The Demons inside Ashmedai
One can never hear enough about the ceaselessly enigmatic and compelling tale of Solomon and Ashmedai.
One of the most fascinating tales in the Babylonian Talmud is the story of Solomon and the demon-king Ashmedai (bGittin 68b–69a). The story involves a magic ring, a shape-shifting demon, and the shamir, a magical worm or herb that splits rocks. In his recent article in the Jewish Quarterly Review (111.1), “Solomon and Ashmedai Redux: Redaction Criticism of bGitin 68b,” Reuven Kiperwasser elegantly analyzes the redaction history of the tale, and sheds light on its meaning.
As Kiperwasser shows, the finished talmudic narrative is sewn together from three stories, each of which views the relation of Solomon to the demon in a different light. In the first story, Solomon enlists the help of a demon to build the Temple. In the second, he builds the Temple using the shamir, and needs no demonic aid. In the third story, Solomon is cast into exile by a shape-shifting demon who takes his place on the throne. In the first story, the demon is helpful and presumably friendly or even virtuous, in the last, it is aggressive and presumably wicked; in the middle story, there is no demon. Our redactor has joined the three stories into one.

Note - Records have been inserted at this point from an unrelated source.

(** * lidar_processor: gap filling and edge extraction on occupancy grids

    A shallow embedding of [server/python/lidar_processor.py].  The two
    functions of the file, [process_map] and [canny], are translated line by
    line; the OpenCV and NumPy primitives they call are modelled by their
    documented behaviour on single-channel 8-bit images (module [cv2] and
    module [np] below), except for the edge-detection primitives, which are
    kept abstract (record [cv2_edges]).

    Images are rows of pixels, [list (list Z)], row-major like a NumPy array
    of shape (H, W); an 8-bit pixel is an integer in 0..255.  The file
    system is an environment, record [world]: it says which directories can
    be made and what [cv2.imread] decodes, a single-channel 8-bit image or
    another array, which the pipeline refuses.  The script around the two
    functions (the names of the files and the two files written) is embedded
    over it.

    The file first gives the embedding, then its properties: the array
    lemmas, the loop of the gap-fill stage pixel by pixel, the correctness
    of the component labelling, the properties of the specification, each
    marked with its number (C1 to C10), and further properties of the code
    (X1 to X12). *)

From Stdlib Require Import ZArith Lia Ascii.
From stdpp Require Import base tactics option list numbers sorting relations strings.

Abbreviation grid := (list (list Z)).
Abbreviation label_grid := (list (list nat)).
(** A three-channel image: every pixel is a (B, G, R) triple. *)
Abbreviation bgr_grid := (list (list (Z * Z * Z))).

(** ** Shapes and pixel access *)

(** The row-length profile of an image; two arrays have the same shape
    exactly when their profiles agree. *)
Definition dims {A} (g : list (list A)) : list nat := length <$> g.

(** [rect h w g]: [g] is a well-formed H x W array. *)
Definition rect {A} (h w : nat) (g : list (list A)) : Prop :=
  dims g = replicate h w.
(** * Legacy-alert migration of Grafana: a shallow embedding

    The development follows the Go sources of the migration package
    ([channel.go], [alert_rule.go], [migration.go]).  Go strings are byte
    strings and are modelled by [string]; [len] is [String.length]; Go's
    [int], [int64] and [time.Duration] are modelled by [Z]; Go maps are
    [gmap]s and sets ([map[string]struct{}]) are [gset]s.  What lives in
    other packages (random UID generator, encryption service, regular
    expressions, constants of [legacymodels] and [store]) is taken through
    type classes, one per Go package or interface.

    Part I holds the model, Part II the lemmas and theorems. *)

From Stdlib Require Import ZArith Ascii String List Sorted Permutation Lia.
From stdpp Require Import base gmap sets list strings sorting.

Set Warnings "-register-all,-clear-no-such-hyp".
Local Open Scope Z_scope.

(** * Part I: the model *)

(** ** Go strings and the [strings], [sort] and [regexp] helpers *)

Module Go.

(** [len(s)] *)
Definition len (s : string) : Z := Z.of_nat (String.length s).

(** the first [n] bytes of [s] *)
Fixpoint take (n : nat) (s : string) : string :=
  match n, s with
  | S n', String c s' => String c (take n' s')
  | _, _ => EmptyString
  end.

(** [s[:n]]: a slice expression panics when its bound is out of range;
    [None] stands for the run-time panic. *)
Definition slice_to (s : string) (n : Z) : option string :=
  if (n <? 0) || (len s <? n) then None else Some (take (Z.to_nat n) s).

(** [strings.Repeat] for a one-byte string *)
Fixpoint Repeat (c : ascii) (n : nat) : string :=
  match n with
  | O => EmptyString
  | S n' => String c (Repeat c n')
  end.

(** the byte of the double quote *)
Definition dquote : ascii := ascii_of_nat 34.

(** [strings.ReplaceAll(s, old, new)] where [old] and [new] are one byte
    long, as in every call of the sources *)
Fixpoint ReplaceAll (s : string) (old new : ascii) : string :=
  match s with
  | EmptyString => EmptyString
  | String c s' =>
      String (if decide (c = old) then new else c) (ReplaceAll s' old new)
  end.

(** [strings.Join] *)
Fixpoint Join (elems : list string) (sep : string) : string :=
  match elems with
  | [] => EmptyString
  | [s] => s
  | s :: rest => s +:+ sep +:+ Join rest sep
  end.

(** the order of Go strings: bytewise lexicographic *)
Definition string_le (s t : string) : Prop := String.leb s t = true.

#[global] Instance string_le_dec : RelDecision string_le.
Proof. intros s t. unfold string_le. apply _. Defined.

(** [sort.Strings] *)
Definition sort_Strings (l : list string) : list string :=
  merge_sort string_le l.

(** [regexp.QuoteMeta]: a backslash before each byte of [\.+*?()|[]{}^$] *)
Definition special : list ascii :=
  list_ascii_of_string "\.+*?()|[]{}^$".

Fixpoint QuoteMeta (s : string) : string :=
  match s with
  | EmptyString => EmptyString
  | String c s' =>
      if bool_decide (c ∈ special) then String "\"%char (String c (QuoteMeta s'))
      else String c (QuoteMeta s')
  end.

(** one hexadecimal digit, lower case *)
Definition hex_digit (n : Z) : ascii :=
  ascii_of_nat (Z.to_nat (if n <? 10 then 48 + n else 87 + n)).

(** [%x] of one byte: two digits *)
Definition hex_byte (b : Z) : string :=
  String (hex_digit (b / 16)) (String (hex_digit (b mod 16)) EmptyString).

(** [fmt.Sprintf("%.Nx", bytes)]: the precision limits the number of input
    bytes, each printed as two digits *)
Definition hex_prec (prec : nat) (bytes : list Z) : string :=
  fold_right (fun b acc => hex_byte b +:+ acc) EmptyString (firstn prec bytes).

(** the bytes of a string *)
Definition bytes_of (s : string) : list Z :=
  map (fun c => Z.of_nat (nat_of_ascii c)) (list_ascii_of_string s).

End Go.

(** ** [crypto/md5] *)

Module MD5.

Definition w32 (x : Z) : Z := x mod 4294967296.

Definition rotl (x : Z) (c : Z) : Z :=
  w32 (Z.lor (Z.shiftl x c) (Z.shiftr x (32 - c))).

Definition lnot32 (x : Z) : Z := 4294967295 - x.

Definition shifts : list Z :=
  [7; 12; 17; 22; 7; 12; 17; 22; 7; 12; 17; 22; 7; 12; 17; 22;
   5; 9; 14; 20; 5; 9; 14; 20; 5; 9; 14; 20; 5; 9; 14; 20;
   4; 11; 16; 23; 4; 11; 16; 23; 4; 11; 16; 23; 4; 11; 16; 23;
   6; 10; 15; 21; 6; 10; 15; 21; 6; 10; 15; 21; 6; 10; 15; 21].

Definition sines : list Z :=
  [3614090360; 3905402710; 606105819; 3250441966; 4118548399; 1200080426;
   2821735955; 4249261313; 1770035416; 2336552879; 4294925233; 2304563134;
   1804603682; 4254626195; 2792965006; 1236535329; 4129170786; 3225465664;
   643717713; 3921069994; 3593408605; 38016083; 3634488961; 3889429448;
   568446438; 3275163606; 4107603335; 1163531501; 2850285829; 4243563512;
   1735328473; 2368359562; 4294588738; 2272392833; 1839030562; 4259657740;
   2763975236; 1272893353; 4139469664; 3200236656; 681279174; 3936430074;
   3572445317; 76029189; 3654602809; 3873151461; 530742520; 3299628645;
   4096336452; 1126891415; 2878612391; 4237533241; 1700485571; 2399980690;
   4293915773; 2240044497; 1873313359; 4264355552; 2734768916; 1309151649;
   4149444226; 3174756917; 718787259; 3951481745].

(** the message with its padding: a [0x80] byte, zeros up to 56 modulo 64,
    and the bit length in eight little-endian bytes *)
Definition le_bytes (n : nat) (x : Z) : list Z :=
  map (fun i => (x / 2 ^ (8 * Z.of_nat i)) mod 256) (seq 0 n).

Definition pad (msg : list Z) : list Z :=
  let l := Z.of_nat (length msg) in
  let zeros := Z.to_nat ((55 - l) mod 64) in
  msg ++ [128] ++ List.repeat 0 zeros ++ le_bytes 8 (8 * l).

Definition le_word (bs : list Z) : Z :=
  fold_right (fun b acc => b + 256 * acc) 0 bs.

Fixpoint words (n : nat) (bs : list Z) : list Z :=
  match n with
  | O => []
  | S n' => le_word (firstn 4 bs) :: words n' (skipn 4 bs)
  end.

Definition round (M : list Z) (st : Z * Z * Z * Z) (i : nat) : Z * Z * Z * Z :=
  let '(a, b, c, d) := st in
  let iz := Z.of_nat i in
  let '(f, g) :=
    if iz <? 16 then (Z.lor (Z.land b c) (Z.land (lnot32 b) d), iz)
    else if iz <? 32 then (Z.lor (Z.land d b) (Z.land (lnot32 d) c), (5 * iz + 1) mod 16)
    else if iz <? 48 then (Z.lxor b (Z.lxor c d), (3 * iz + 5) mod 16)
    else (Z.lxor c (Z.lor b (lnot32 d)), (7 * iz) mod 16) in
  let f' := w32 (f + a + nth i sines 0 + nth (Z.to_nat g) M 0) in
  (d, w32 (b + rotl f' (nth i shifts 0)), b, c).

Definition block (st : Z * Z * Z * Z) (bs : list Z) : Z * Z * Z * Z :=
  let '(a0, b0, c0, d0) := st in
  let '(a, b, c, d) := fold_left (round (words 16 bs)) (seq 0 64) st in
  (w32 (a0 + a), w32 (b0 + b), w32 (c0 + c), w32 (d0 + d)).

Fixpoint blocks (n : nat) (st : Z * Z * Z * Z) (bs : list Z) : Z * Z * Z * Z :=
  match n with
  | O => st
  | S n' => blocks n' (block st (firstn 64 bs)) (skipn 64 bs)
  end.

(** [md5.Sum]: the sixteen bytes of the digest *)
Definition Sum (msg : list Z) : list Z :=
  let p := pad msg in
  let '(a, b, c, d) :=
    blocks (length p / 64) (1732584193, 4023233417, 2562383102, 271733878) p in
  le_bytes 4 a ++ le_bytes 4 b ++ le_bytes 4 c ++ le_bytes 4 d.

End MD5.

(** ** JSON: [encoding/json] raw messages and [simplejson] trees *)

Module Json.

(** A [json.RawMessage] that came out of a successful [json.Unmarshal] is a
    well-formed JSON text; it is modelled by its syntax tree.  The fields of
    an object keep the order of the text, duplicates included. *)
Inductive raw :=
| RNull
| RBool (b : bool)
| RNumber (lit : string)
| RString (s : string)
| RArray (elems : list raw)
| RObject (fields : list (string * raw)).

(** [json.Unmarshal(r, &b)] for [b] of type [bool] holding [cur]: [null]
    leaves the variable as it is, any other non-boolean is a type error. *)
Definition Unmarshal_bool (r : raw) (cur : bool) : option bool :=
  match r with
  | RBool b => Some b
  | RNull => Some cur
  | _ => None
  end.

(** ASCII letters to lower case, the other bytes unchanged *)
Definition lower_ascii (c : ascii) : ascii :=
  let n := nat_of_ascii c in
  if (65 <=? n)%nat && (n <=? 90)%nat then ascii_of_nat (n + 32) else c.

Fixpoint lower (s : string) : string :=
  match s with
  | EmptyString => EmptyString
  | String c s' => String (lower_ascii c) (lower s')
  end.

(** A key of the text matches the struct field tagged [json:"type"] when
    it is equal to the tag up to the case of its letters. *)
Definition matches_type (key : string) : bool := bool_decide (lower key = "type").

(** Decoding the fields of an object into [struct { Type string }]: the
    fields are visited in the order of the text, a later match overwrites an
    earlier one, [null] leaves the field as it is, and a value that is no
    string is a type error, which the decoder reports once the object is
    read. The result is the field and whether an error was met. *)
Fixpoint decode_fields (fields : list (string * raw)) (cur : string) (bad : bool) : string * bool :=
  match fields with
  | [] => (cur, bad)
  | (k, v) :: rest =>
      if matches_type k then
        match v with
        | RString s => decode_fields rest s bad
        | RNull => decode_fields rest cur bad
        | _ => decode_fields rest cur true
        end
      else decode_fields rest cur bad
  end.

(** [json.Unmarshal(r, &datasource)] for
    [var datasource struct { Type string `json:"type"` }] *)
Definition Unmarshal_datasource (r : raw) : option string :=
  match r with
  | RNull => Some ""
  | RObject fields =>
      let '(ty, bad) := decode_fields fields "" false in
      if bad then None else Some ty
  | _ => None
  end.

(** The [interface{}] tree inside a [simplejson.Json]. *)
Inductive sjson :=
| SNull
| SBool (b : bool)
| SNumber (lit : string)
| SString (s : string)
| SArray (elems : list sjson)
| SMap (m : gmap string sjson).

(** [j.Map()]: an error unless the tree is an object *)
Definition Map (j : sjson) : option (gmap string sjson) :=
  match j with
  | SMap m => Some m
  | _ => None
  end.

(** [j.Get(k).MustString()] for [j] holding the object [m] *)
Definition Get_MustString (m : gmap string sjson) (k : string) : string :=
  match m !! k with
  | Some (SString s) => s
  | _ => ""
  end.

End Json.

(** ** Errors, logs and the state the migration threads through *)

Module Mig.

(** [errors.New(msg)] and [fmt.Errorf("msg: %w", err)] *)
Inductive error :=
| New (msg : string)
| Wrap (msg : string) (e : error).

Inductive level := Debug | Info | Warn | Error.

(** [uidSet]: the UIDs generated so far *)
Record uidSet := {
  set : gset string;
  caseInsensitive : bool
}.

(** the state of the [migration] value: the seen UIDs, how many values the
    random generator has handed out, and the lines logged *)
Record state := {
  seenUIDs : uidSet;
  rnd : nat;
  logs : list (level * string)
}.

Kiperwasser correlates the differences between these stories to the differences between conceptions of demons in Byzantine Christian culture and in Iranian culture. In Byzantine hagiographies, demons are the embodiment of wickedness and temptation. By contrast, in Iranian legends, they are neutral or even friendly creatures, very helpful in building palaces. The latter conception stands behind the legend of Solomon building the Temple with demonic aid. But when Christians saw Solomon’s use of demons as intrinsically wicked, Jews responded (Kiperwasser argues convincingly) with a new legend, in which Solomon uses the magical shamir, not demons, to build the Temple. The story in which the demon sends Solomon into exile also emphasizes that the demon-king is Solomon’s enemy, not his ally.
Kiperwasser’s analysis illuminates a puzzling aspect of the talmudic story. In the first part of the tale, the demon is described as a scholar who studies Torah every day in the heavenly academy. All the commentaries work to harmonize this with the end of the story, where it is revealed to the Sanhedrin’s investigators that the demon has been very wicked. But Kiperwasser’s analysis helps us. In the original version of the first story, Ashmedai was a magical helper; why should he not have been a Torah scholar? In the last story, he is lustful and wicked.
There is more to say, however, about our redactor. Each part of the story also has a midrashic history as well as a redactional one. The legend that Solomon was master of demons was confirmed by the exegesis of Ecclesiastes 2.8, while the tale of the shamir developed from the interpretation of 1 Kings 6.7. The notion that Solomon was replaced as king by a demon (as I argued in another essay in JQR, Solomon and Ashmedai (bGittin 68a–b), King Hiram, and Procopius: Exegesis and Folklore) developed from the exegesis of Ezekiel 28.12–14.
But it was surely the redactor himself, whose work Kiperwasser has illuminated so well, who added yet a fourth biblical verse into the mix. This is in yet another section of this rambling tale, and it casts the entire story in a new light. The verse was Proverbs 25.15, "A gentle tongue can break a bone." Stronger than rock, stronger than iron, stronger even than demons—a gentle tongue.